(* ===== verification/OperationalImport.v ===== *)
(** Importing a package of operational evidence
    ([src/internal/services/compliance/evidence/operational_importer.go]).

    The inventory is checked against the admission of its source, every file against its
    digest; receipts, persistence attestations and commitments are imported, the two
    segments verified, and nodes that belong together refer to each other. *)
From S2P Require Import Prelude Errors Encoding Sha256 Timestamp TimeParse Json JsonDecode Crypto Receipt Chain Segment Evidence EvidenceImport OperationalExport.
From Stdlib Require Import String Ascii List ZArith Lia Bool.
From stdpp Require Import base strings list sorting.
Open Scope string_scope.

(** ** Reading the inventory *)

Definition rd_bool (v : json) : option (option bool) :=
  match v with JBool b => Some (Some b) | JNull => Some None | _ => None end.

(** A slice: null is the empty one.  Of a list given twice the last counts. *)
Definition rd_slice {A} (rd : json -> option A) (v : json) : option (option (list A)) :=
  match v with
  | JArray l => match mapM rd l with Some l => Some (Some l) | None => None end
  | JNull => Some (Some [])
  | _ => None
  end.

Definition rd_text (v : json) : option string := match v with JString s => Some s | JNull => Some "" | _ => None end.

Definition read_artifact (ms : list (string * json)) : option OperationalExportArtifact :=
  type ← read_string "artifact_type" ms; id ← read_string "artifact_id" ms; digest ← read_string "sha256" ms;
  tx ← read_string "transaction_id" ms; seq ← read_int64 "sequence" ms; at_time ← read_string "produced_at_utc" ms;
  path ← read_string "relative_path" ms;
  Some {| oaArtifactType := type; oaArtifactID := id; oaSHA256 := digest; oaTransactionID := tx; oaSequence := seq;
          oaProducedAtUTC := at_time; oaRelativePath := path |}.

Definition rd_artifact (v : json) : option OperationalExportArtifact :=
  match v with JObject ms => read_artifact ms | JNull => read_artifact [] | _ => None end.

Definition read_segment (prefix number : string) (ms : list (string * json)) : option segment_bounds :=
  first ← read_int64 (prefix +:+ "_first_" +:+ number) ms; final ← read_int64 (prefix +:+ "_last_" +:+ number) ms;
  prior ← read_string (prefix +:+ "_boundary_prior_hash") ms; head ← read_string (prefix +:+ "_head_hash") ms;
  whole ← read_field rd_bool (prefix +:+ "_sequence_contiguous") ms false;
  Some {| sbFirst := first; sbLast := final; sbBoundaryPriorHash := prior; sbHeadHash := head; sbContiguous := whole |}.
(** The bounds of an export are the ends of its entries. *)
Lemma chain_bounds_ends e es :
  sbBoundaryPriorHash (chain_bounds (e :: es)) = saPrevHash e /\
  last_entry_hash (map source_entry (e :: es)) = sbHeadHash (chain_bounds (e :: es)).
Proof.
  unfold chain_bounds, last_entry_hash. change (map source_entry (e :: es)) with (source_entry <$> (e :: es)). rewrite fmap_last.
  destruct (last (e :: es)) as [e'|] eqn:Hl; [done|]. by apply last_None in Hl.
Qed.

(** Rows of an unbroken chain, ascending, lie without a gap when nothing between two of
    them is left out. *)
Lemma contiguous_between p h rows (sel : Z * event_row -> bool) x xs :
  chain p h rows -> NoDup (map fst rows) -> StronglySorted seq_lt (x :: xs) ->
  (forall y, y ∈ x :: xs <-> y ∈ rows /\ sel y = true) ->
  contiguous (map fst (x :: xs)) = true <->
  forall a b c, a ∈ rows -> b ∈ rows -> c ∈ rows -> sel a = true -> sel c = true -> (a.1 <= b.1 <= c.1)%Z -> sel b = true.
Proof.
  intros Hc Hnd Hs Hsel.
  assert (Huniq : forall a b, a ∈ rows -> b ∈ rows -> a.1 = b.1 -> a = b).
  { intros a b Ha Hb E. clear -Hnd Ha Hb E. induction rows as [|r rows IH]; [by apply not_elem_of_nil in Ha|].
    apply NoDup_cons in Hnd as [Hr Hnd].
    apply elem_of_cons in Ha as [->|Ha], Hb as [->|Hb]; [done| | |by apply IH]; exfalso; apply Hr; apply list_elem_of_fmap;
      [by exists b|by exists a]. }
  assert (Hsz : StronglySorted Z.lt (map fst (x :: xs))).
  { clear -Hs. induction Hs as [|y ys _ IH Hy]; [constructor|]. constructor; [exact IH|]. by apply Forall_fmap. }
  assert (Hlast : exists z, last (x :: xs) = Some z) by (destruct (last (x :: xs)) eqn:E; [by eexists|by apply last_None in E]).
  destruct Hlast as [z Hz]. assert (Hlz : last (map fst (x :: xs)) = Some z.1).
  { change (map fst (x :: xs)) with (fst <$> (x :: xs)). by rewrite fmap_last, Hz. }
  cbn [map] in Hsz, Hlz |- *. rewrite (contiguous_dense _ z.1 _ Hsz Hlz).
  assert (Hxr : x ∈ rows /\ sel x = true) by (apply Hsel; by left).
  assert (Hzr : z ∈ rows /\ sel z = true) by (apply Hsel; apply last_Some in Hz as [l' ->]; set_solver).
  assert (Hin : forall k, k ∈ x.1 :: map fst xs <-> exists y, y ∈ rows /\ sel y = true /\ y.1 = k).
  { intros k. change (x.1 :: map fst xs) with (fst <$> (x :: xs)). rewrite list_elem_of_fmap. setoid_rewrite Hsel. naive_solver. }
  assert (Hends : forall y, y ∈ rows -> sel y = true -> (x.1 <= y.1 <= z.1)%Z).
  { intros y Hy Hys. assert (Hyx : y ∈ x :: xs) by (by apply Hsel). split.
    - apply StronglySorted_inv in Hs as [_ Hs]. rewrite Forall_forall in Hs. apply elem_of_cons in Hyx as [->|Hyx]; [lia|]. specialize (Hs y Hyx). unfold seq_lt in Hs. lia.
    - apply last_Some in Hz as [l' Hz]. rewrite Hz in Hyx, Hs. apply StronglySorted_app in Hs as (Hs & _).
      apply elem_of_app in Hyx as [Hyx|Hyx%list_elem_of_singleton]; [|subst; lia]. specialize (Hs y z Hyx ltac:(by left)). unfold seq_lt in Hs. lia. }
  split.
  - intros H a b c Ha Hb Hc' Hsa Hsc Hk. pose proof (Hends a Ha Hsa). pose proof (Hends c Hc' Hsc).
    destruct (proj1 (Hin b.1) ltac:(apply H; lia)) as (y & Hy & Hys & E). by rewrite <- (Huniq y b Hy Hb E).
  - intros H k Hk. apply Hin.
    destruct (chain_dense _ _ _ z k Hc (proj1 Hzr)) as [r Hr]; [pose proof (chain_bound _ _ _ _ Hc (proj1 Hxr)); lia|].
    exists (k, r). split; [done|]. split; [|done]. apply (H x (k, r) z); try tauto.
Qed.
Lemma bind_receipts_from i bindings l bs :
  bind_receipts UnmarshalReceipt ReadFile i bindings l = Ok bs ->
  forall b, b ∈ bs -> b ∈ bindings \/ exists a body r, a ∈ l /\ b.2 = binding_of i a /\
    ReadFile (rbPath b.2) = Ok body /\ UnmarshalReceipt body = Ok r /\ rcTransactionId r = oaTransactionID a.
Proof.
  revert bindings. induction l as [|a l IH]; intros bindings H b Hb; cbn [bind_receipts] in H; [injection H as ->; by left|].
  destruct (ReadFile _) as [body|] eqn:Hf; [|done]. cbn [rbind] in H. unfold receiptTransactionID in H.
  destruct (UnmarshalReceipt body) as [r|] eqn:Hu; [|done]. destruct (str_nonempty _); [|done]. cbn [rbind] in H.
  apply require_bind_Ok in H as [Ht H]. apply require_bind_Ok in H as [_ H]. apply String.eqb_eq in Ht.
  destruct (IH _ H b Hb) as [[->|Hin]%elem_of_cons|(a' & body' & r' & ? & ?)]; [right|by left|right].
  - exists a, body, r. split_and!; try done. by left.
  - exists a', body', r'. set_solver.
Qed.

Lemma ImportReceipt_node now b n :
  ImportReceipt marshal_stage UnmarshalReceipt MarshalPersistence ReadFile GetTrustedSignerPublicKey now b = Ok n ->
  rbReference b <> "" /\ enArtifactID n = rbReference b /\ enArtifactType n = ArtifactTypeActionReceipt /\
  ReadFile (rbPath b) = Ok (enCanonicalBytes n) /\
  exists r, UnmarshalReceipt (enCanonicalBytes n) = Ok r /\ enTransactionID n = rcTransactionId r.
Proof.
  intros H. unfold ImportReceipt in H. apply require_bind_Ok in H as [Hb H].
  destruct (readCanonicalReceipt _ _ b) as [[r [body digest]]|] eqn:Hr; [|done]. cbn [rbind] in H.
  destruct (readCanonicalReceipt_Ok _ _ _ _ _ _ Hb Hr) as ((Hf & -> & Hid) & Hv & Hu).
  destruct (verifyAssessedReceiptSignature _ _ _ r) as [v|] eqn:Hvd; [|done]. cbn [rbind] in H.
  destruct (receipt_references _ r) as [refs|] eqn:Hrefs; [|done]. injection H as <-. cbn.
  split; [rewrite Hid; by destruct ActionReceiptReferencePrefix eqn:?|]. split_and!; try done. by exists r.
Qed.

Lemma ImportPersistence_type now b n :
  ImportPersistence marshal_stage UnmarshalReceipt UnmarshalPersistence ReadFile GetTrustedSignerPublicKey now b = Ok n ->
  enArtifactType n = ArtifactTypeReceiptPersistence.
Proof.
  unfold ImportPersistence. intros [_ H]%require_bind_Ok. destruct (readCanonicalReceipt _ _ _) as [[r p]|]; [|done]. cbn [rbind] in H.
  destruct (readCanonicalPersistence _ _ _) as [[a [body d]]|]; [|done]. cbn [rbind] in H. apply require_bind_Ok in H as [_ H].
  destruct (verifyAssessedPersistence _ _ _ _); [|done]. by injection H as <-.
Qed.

........

Activity |
Give only the number of lines in the material above where the string "first" appears.

Task response |
2